On 7 January 2025, US Secretary of State Anthony Blinken determined that genocide has been committed in the ongoing conflict in Sudan. The last time the USA made such a determination in Sudan in 2004, it only covered Darfur. Following this, Security Council Resolution 1593 (2005) referred the Darfur situation to the International Criminal Court. However, even then, widespread ethnic persecution was being committed across Sudan in areas such as South Kordofan and the Nuba Mountains. Will this determination change anything with regards to international accountability for ethnically motivated atrocities being committed across Sudan?
The US genocide determination was accompanied by long-awaited sanctions against RSF leader Mohammad Hamdan Daglo Mousa, known as Hemedti as well as seven RSF-owned companies located in the United Arab Emirates. But, the International Criminal Court still continues to only have jurisdiction over just Darfur.
Victims of past crimes as well as the current ones agree that this conflict was enabled by a failure of accountability for the Darfur genocide 20 years ago. Lack of accountability has emboldened perpetrators, fomenting an ever-enabling environment for ethnically motivated violence.
The continued limitation of the ICC's jurisdiction to Darfur seems quite arbitrary in the context of the ongoing conflict that broke out on 15 April 2023. Beyond Darfur, civilians are being targeted as a result of a power struggle between the Sudanese Armed Forces (SAF) and the Rapid Support Forces (RSF) .
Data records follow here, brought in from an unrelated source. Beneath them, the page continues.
(** ** Every journal *)
(** The journals of a session: created, written to, and opened again after
    the writer is gone. *)
Inductive reaches (session_id : string) (q : Quotas) : FileJournal → Prop :=
  | reach_create sessions j : create sessions session_id q = Ok j → reaches session_id q j
  | reach_append j event budget answer j' :
      reaches session_id q j → event_typed exact event → budget_typed budget →
      append_record event budget j = (answer, j') → reaches session_id q j'
  | reach_checkpoint j answer j' : reaches session_id q j → checkpoint j = (answer, j') → reaches session_id q j'
  | reach_artifact j output_id bytes answer j' :
      reaches session_id q j → artifact output_id bytes j = (answer, j') → reaches session_id q j'
  | reach_recover j clock j' records :
      reaches session_id q j → recover_open session_id (released j) q clock = Ok (j', records) → reaches session_id q j'.
Lemma poisoned_append event budget j : fj_poisoned j = true → (append_record event budget j).2 = j.
Proof. intros H. unfold append_record. by rewrite H. Qed.
Lemma poisoned_file a stem ext bytes j : fj_poisoned j = true → (atomic_file a stem ext bytes j).2 = j.
Proof. intros H. unfold atomic_file. by rewrite H. Qed.
Lemma poisoned_checkpoint j : fj_poisoned j = true → (checkpoint j).2 = j.
Proof. intros H. unfold checkpoint. destruct (negb _); [done|]. destruct (encode _ _); [by apply poisoned_file|done]. Qed.
Lemma poisoned_artifact i bytes j : fj_poisoned j = true → (artifact i bytes j).2 = j.
Proof. intros H. unfold artifact. destruct (negb _); [done|]. destruct (negb _); [done|]. by apply poisoned_file. Qed.
(** Without poison, nothing was torn. *)
Lemma clean_last j records last : journal_ok j records last → fj_poisoned j = false → last = None.
Proof. intros K H. pose proof (jo_last _ _ _ K). destruct last as [[]|]; [|done]. naive_solver congruence. Qed.
Definition typed_journal (j : FileJournal) (records : list SessionRecord) (last : option (SessionRecord * nat)) : Prop :=
  journal_ok j records last ∧ Forall (record_typed exact) records ∧ typed_last last.
Lemma next_record_typed j records event budget :
  journal_ok j records None → quotas_typed (fj_quotas j) → event_typed exact event → budget_typed budget →
  record_typed exact (mk_record JOURNAL_VERSION (fj_session j) (rp_sequence (fj_state j) + 1) budget event).
Proof.
  intros K (_ & Hq & _) He Hb. split_and!; simpl; try done. rewrite (from_records_sequence _ _ (jo_state _ _ _ K)).
  pose proof (lines_len records). pose proof (jo_journal _ _ _ K) as Hj. rewrite (jo_events _ _ _ K), slen_app in Hj.
  pose proof (slen_nonneg (tail_of None)). unfold u64. lia.
Qed.
Lemma reaches_ok session_id q j :
  quotas_typed q → reaches session_id q j →
  fj_session j = session_id ∧ fj_quotas j = q ∧ ∃ records last, typed_journal j records last.
Proof using FL JN.
  intros Hq. induction 1 as [sessions j H|j event budget answer j' _ (Hs & Hqu & records & last & K & Ht & Htl) He Hb H
    |j answer j' _ (Hs & Hqu & records & last & K & Ht & Htl) H|j output_id bytes answer j' _ (Hs & Hqu & records & last & K & Ht & Htl) H
    |j clock j' rs _ (Hs & Hqu & records & last & K & Ht & Htl) H].
  - apply create_ok in H as (K & _ & Hs & Hqu). split_and!; [done..|]. exists [], None. by split_and!.
  - destruct (fj_poisoned j) eqn:Ep.
    { pose proof (poisoned_append event budget j Ep) as E. rewrite H in E. simpl in E. subst j'. split_and!; [done..|]. by exists records, last. }
    pose proof (clean_last _ _ _ K Ep) as ->. pose proof (next_record_typed _ _ _ _ K ltac:(by rewrite Hqu) He Hb) as Hty.
    pose proof (append_record_ok _ _ _ _ _ _ K H) as (Hs' & Hqu' & Ha). split_and!; [congruence..|]. destruct answer as [record|err].
    + destruct Ha as (-> & _ & K' & _). eexists _, None. split_and!; [done| |done]. apply Forall_app. split; [done|]. constructor; [exact Hty|constructor].
    + destruct Ha as (_ & last & K' & Hl). exists records, last. split_and!; [done..|]. destruct last as [[r n]|]; [|done].
      destruct Hl as [-> _]. done.
  - destruct (fj_poisoned j) eqn:Ep.
    { pose proof (poisoned_checkpoint j Ep) as E. rewrite H in E. simpl in E. subst j'. split_and!; [done..|]. by exists records, last. }
    pose proof (clean_last _ _ _ K Ep) as ->. apply (checkpoint_ok _ _ _ _ K) in H as (K' & _ & ? & ?). split_and!; [congruence..|].
    by exists records, None.
  - destruct (fj_poisoned j) eqn:Ep.
    { pose proof (poisoned_artifact output_id bytes j Ep) as E. rewrite H in E. simpl in E. subst j'. split_and!; [done..|]. by exists records, last. }
    pose proof (clean_last _ _ _ K Ep) as ->. apply (artifact_ok _ _ _ _ _ _ K) in H as (K' & _ & ? & ?). split_and!; [congruence..|].
    by exists records, None.
  - destruct (recover_open_runs j records last clock K Ht Htl) as (j2 & E & K2 & _ & ? & ? & _); [by rewrite Hqu|].
    rewrite Hs, Hqu in E. rewrite E in H. ok_inv. simplify_eq. split_and!; [congruence..|].
    eexists _, None. split_and!; [exact K2| |done]. apply Forall_app. split; [done|]. destruct last as [[r n]|]; simpl; [|constructor].
    destruct (decide _); [constructor; [exact Htl|constructor]|constructor].
Qed.
(** C30. A session's files stay within its quotas, whatever is written, however
    writes fail and however often the journal is opened again: the event log,
    all files together, every artifact, every checkpoint, and their number. *)
Theorem journal_within_quotas session_id q j :
  quotas_typed q → reaches session_id q j →
  slen (d_events (fj_dir j)) ≤ journal_bytes q ∧ usage (fj_dir j) q ≤ total_bytes q ∧ count (fj_dir j) q ≤ quota_files q
  ∧ within (artifact_bytes q) (d_outputs (fj_dir j)) ∧ within (record_bytes q) (d_checkpoints (fj_dir j)).
Proof using FL JN.
  intros Hq (_ & <- & records & last & K & _)%reaches_ok; [|done]. destruct K. by split_and!.
Qed.
End recovery.
(* ===== verification/Resume.v ===== *)
(** Continuing after an interrupted run: [src/src/nano/resume.rs] and
    [src/src/nano/effect_recovery.rs].  The journal of the previous run is
    settled without running its tools again: the one call that may be pending
    gets an outcome that the workspace confirms or that says it is unknown.

    The command spools are files of a private directory that nobody else
    changes; a file that cannot be read or is not private is [None]. *)
From S2P Require Import Prelude Transact Text HostFiles Wire Workspace Patch FileTools AgentData AgentWire Compaction Replay Engine JournalFile.
#[local] Open Scope list_scope.

(** ** The budget of the next run *)
Definition inherited_budget (spent : Budget) : Budget :=
  spent <| b_estimated_input := saturating_add (b_estimated_input spent) (b_reserved_input spent) |>
        <| b_estimated_output := saturating_add (b_estimated_output spent) (b_reserved_output spent) |>
        <| b_reserved_input := 0 |> <| b_reserved_output := 0 |> <| b_elapsed_ms := 0 |>.

(** ** The pending call *)
Inductive PatchState : Type := PatchBefore | PatchAfter | PatchUnknown.
Record Pending : Type := mk_pending {
  pe_call_id : string;
  pe_name : string;
  pe_arguments : string;
  pe_execution_started : bool;
  pe_outcome : ToolOutcome;
  pe_description : string }.
#[global] Instance Pending_eta : Eta Pending := λ p,
  mk_pending (pe_call_id p) (pe_name p) (pe_arguments p) (pe_execution_started p) (pe_outcome p) (pe_description p).
(** [records.iter().rev().find_map(f)] *)
Definition rfind_map {A B} (f : A → option B) (l : list A) : option B := head (omap f (rev l)).
Record Intent : Type := mk_intent {
  in_call_id : string;
  in_call : ToolCall;
  in_plan : option EffectPlan;
  in_start_recorded : bool;
  in_sequence : Z }.
Definition intent_of (record : SessionRecord) : option Intent :=
  match rec_event record with
  | ToolIntent call_id call plan start => Some (mk_intent call_id call plan start (rec_sequence record))
  | _ => None
  end.
Definition is_result (call_id : string) (record : SessionRecord) : bool :=
  match rec_event record with ToolResult id _ => String.eqb id call_id | _ => false end.
Definition is_start (call_id : string) (record : SessionRecord) : bool :=
  match rec_event record with ToolStarted id => String.eqb id call_id | _ => false end.
Definition read_only_tools : list string :=
  ["read_file"; "read_process"; "read_output"; "search_text"; "load_instructions"; "repository_fallback";
   "repository_graph_status"; "repository_search"; "repository_context"; "project_memory_status";
   "project_context_search"; "project_context"].
Definition not_started : string :=
  "The process stopped before the tool execution boundary; no effect was started.".
(** What is known of a call that was executing, the patch aside. *)
Definition interrupted_call (name : string) : ToolOutcome * string :=
  if existsb (String.eqb name) read_only_tools
  then (OutcomeFailed Interrupted, "An interrupted read-only tool was not replayed.")
  else if String.eqb name "check"
  then (Unknown Interrupted, "An interrupted check may have launched shell commands or modified the workspace.")
  else if String.eqb name "consult" || String.eqb name "ask_human"
  then (OutcomeFailed Interrupted,
        "An interrupted Ferrus lifecycle call was not replayed; SQLite and scoped artifacts retain its state.")
  else (Unknown Interrupted, "An interrupted effect cannot be reconciled automatically.").
Definition interrupted_patch (s : PatchState) : ToolOutcome * string :=
  match s with
  | PatchBefore => (OutcomeFailed Interrupted, "The interrupted patch is absent from the current workspace.")
  | PatchAfter => (Success (object [("status", JStr "recovered"); ("complete", JBool true)]),
                   "The interrupted patch matches its full recorded after-state.")
  | PatchUnknown => (Unknown Interrupted, "The interrupted patch has an ambiguous file state.")
  end.
(** The last call that has no result. *)
Definition last_unresolved (records : list SessionRecord) : option Intent :=
  i ← rfind_map intent_of records;
  if existsb (is_result (in_call_id i)) records then None else Some i.
Definition execution_started (records : list SessionRecord) (i : Intent) : bool :=
  negb (in_start_recorded i)
  || existsb (λ record, (in_sequence i <? rec_sequence record) && is_start (in_call_id i) record) records.

Section pending.
Context {HO : Host} {UC : Uppercase} {SH : Sha256} {JT : JsonText}.

Fixpoint patch_loop (w : Workspace) (files : list PlannedFile) (before after : bool) : act PatchState :=
  match files with
  | [] => mret (if after then PatchAfter else if before then PatchBefore else PatchUnknown)
  | file :: files =>
    current ← attempt (current_digest w (pf_path file));
    match current with
    | ROk current =>
      patch_loop w files (before && bool_decide (current = pf_before_digest file))
        (after && bool_decide (current = pf_after_digest file))
    | RErr (Fail _) => mret PatchUnknown
    | RErr Panic => throw Panic
    end
  end.
Definition patch_state (w : Workspace) (files : list PlannedFile) : act PatchState :=
  match files with [] => mret PatchUnknown | _ => patch_loop w files true true end.
Definition pending (records : list SessionRecord) (w : Workspace) : act (option Pending) :=
  match last_unresolved records with
  | None => mret None
  | Some i =>
    let call := in_call i in
    if negb (execution_started records i)
    then mret (Some (mk_pending (in_call_id i) (tc_name call) (tc_arguments call) false (OutcomeFailed Interrupted) not_started))
    else
      '(outcome, description) ←
        match in_plan i with
        | Some (EffectPatch files) =>
          if String.eqb (tc_name call) "apply_patch" then s ← patch_state w files; mret (interrupted_patch s)
          else mret (interrupted_call (tc_name call))
        | None => mret (interrupted_call (tc_name call))
        end;
      mret (Some (mk_pending (in_call_id i) (tc_name call) (tc_arguments call) true outcome description))
  end.
End pending.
Despite the actrocities and concerns about the intensifying famine in the Zamzam, Al Salam, and Abu Shouk camps in Darfur and the Nuba Mountains, all progress on Sudan at the Security Council has been stalled.
In November 2024, attempts to adopt a resolution on Sudan to protect civilians - penned by the United Kingdom and Sierra Leone - were blocked by Russia. The draft resolution did not go as far as to seek to establish a protection force, as the Council once had for Sierra Leone in Resolution in 1270 (1999). It merely sought to provide access measures to protect civilians. While China and the US both voted in favour of the draft resolution, which they deemed well founded, Russia found the proposal was "nothing short of an attempt [...] to interfere in Sudan’s affairs and engage in further political and social engineering, urging the UK to "abandon that neo-colonial thinking and not to try to contrive chaos in countries that are pursuing independent policies". Sudan's de facto government upheld its national sovereignty and asserted its would have its own plans to protect civilians.
While the impasse between Security Council permanent members is nothing new, support for the International Criminal Court is even less likely with the incoming Trump administration. A referral to the ICC, once possible for Darfur, is not even being raised.
In 2005, Security Council Resolution 1593, which referred the Darfur Situation to the ICC, was adopted with four abstentions, including the USA and China (along with Algeria and Brazil). The United States, then under President George W. Bush, was not a likely supporter of the ICC and undertook numerous anti-ICC measures, including over 100 Bilateral Immunity Agreements with other States, committing them to not surrender US nationals to the ICC if they were to be indicted.
US anti-ICC measures during the Bush era were largely protective of US service personnel, denying the Court's jurisdiction over non-party state nationals. The Trump administration is set on a much more destructive course. The Illegitimate Court Counteraction Act, adopted by the US House of Representatives on 9 January 2025 establishes a regime of sanctions against those "engaged in any effort to investigate, arrest, detain, or prosecute any protected person of the United States and its allies".
This applies to personnel, support or provision of services through freezing or seizure of assets, denial of visas or penalties. The administration's sanctions against the ICC, which would designate the Court as an organisation contrary to the national interests of the United States, are a response to the Court's arrest warrants for Israeli Prime Minister Benjamin Netanyahu and former Defence Secretary Yoav Gallant for war crimes in Gaza. In 2020, the Trump administration issued sanctions against the ICC, protesting against the Court's investigation into war crimes committed in Afghanistan, where claims of torture perpetrated by American citizens were a defining feature.
Unfortunately, the Illegitimate Court Counteraction Act appears to be on course to becoming law, posing a direct threat to the ICC's ability to operate independently. This means that there will be no further Security Council referrals for the time being.
If we are to see the ICC's jurisdiction extended to the whole of Sudan, other legal routes will need to be identified. There is a remote possibility that the de facto Sudan government would want to see RSF leaders prosecuted and could itself accept the Court's jurisdiction. Alternatively, a third State could also refer Sudan to the ICC. A last resort could be a creative extension of the crimes committed in Darfur by the ICC Prosecutor, linking these to other parts of Sudan. In all scenarios, there still needs to be much more progress and international cooperation on arresting those already indicted by the Court for genocide in Darfur 20 years ago.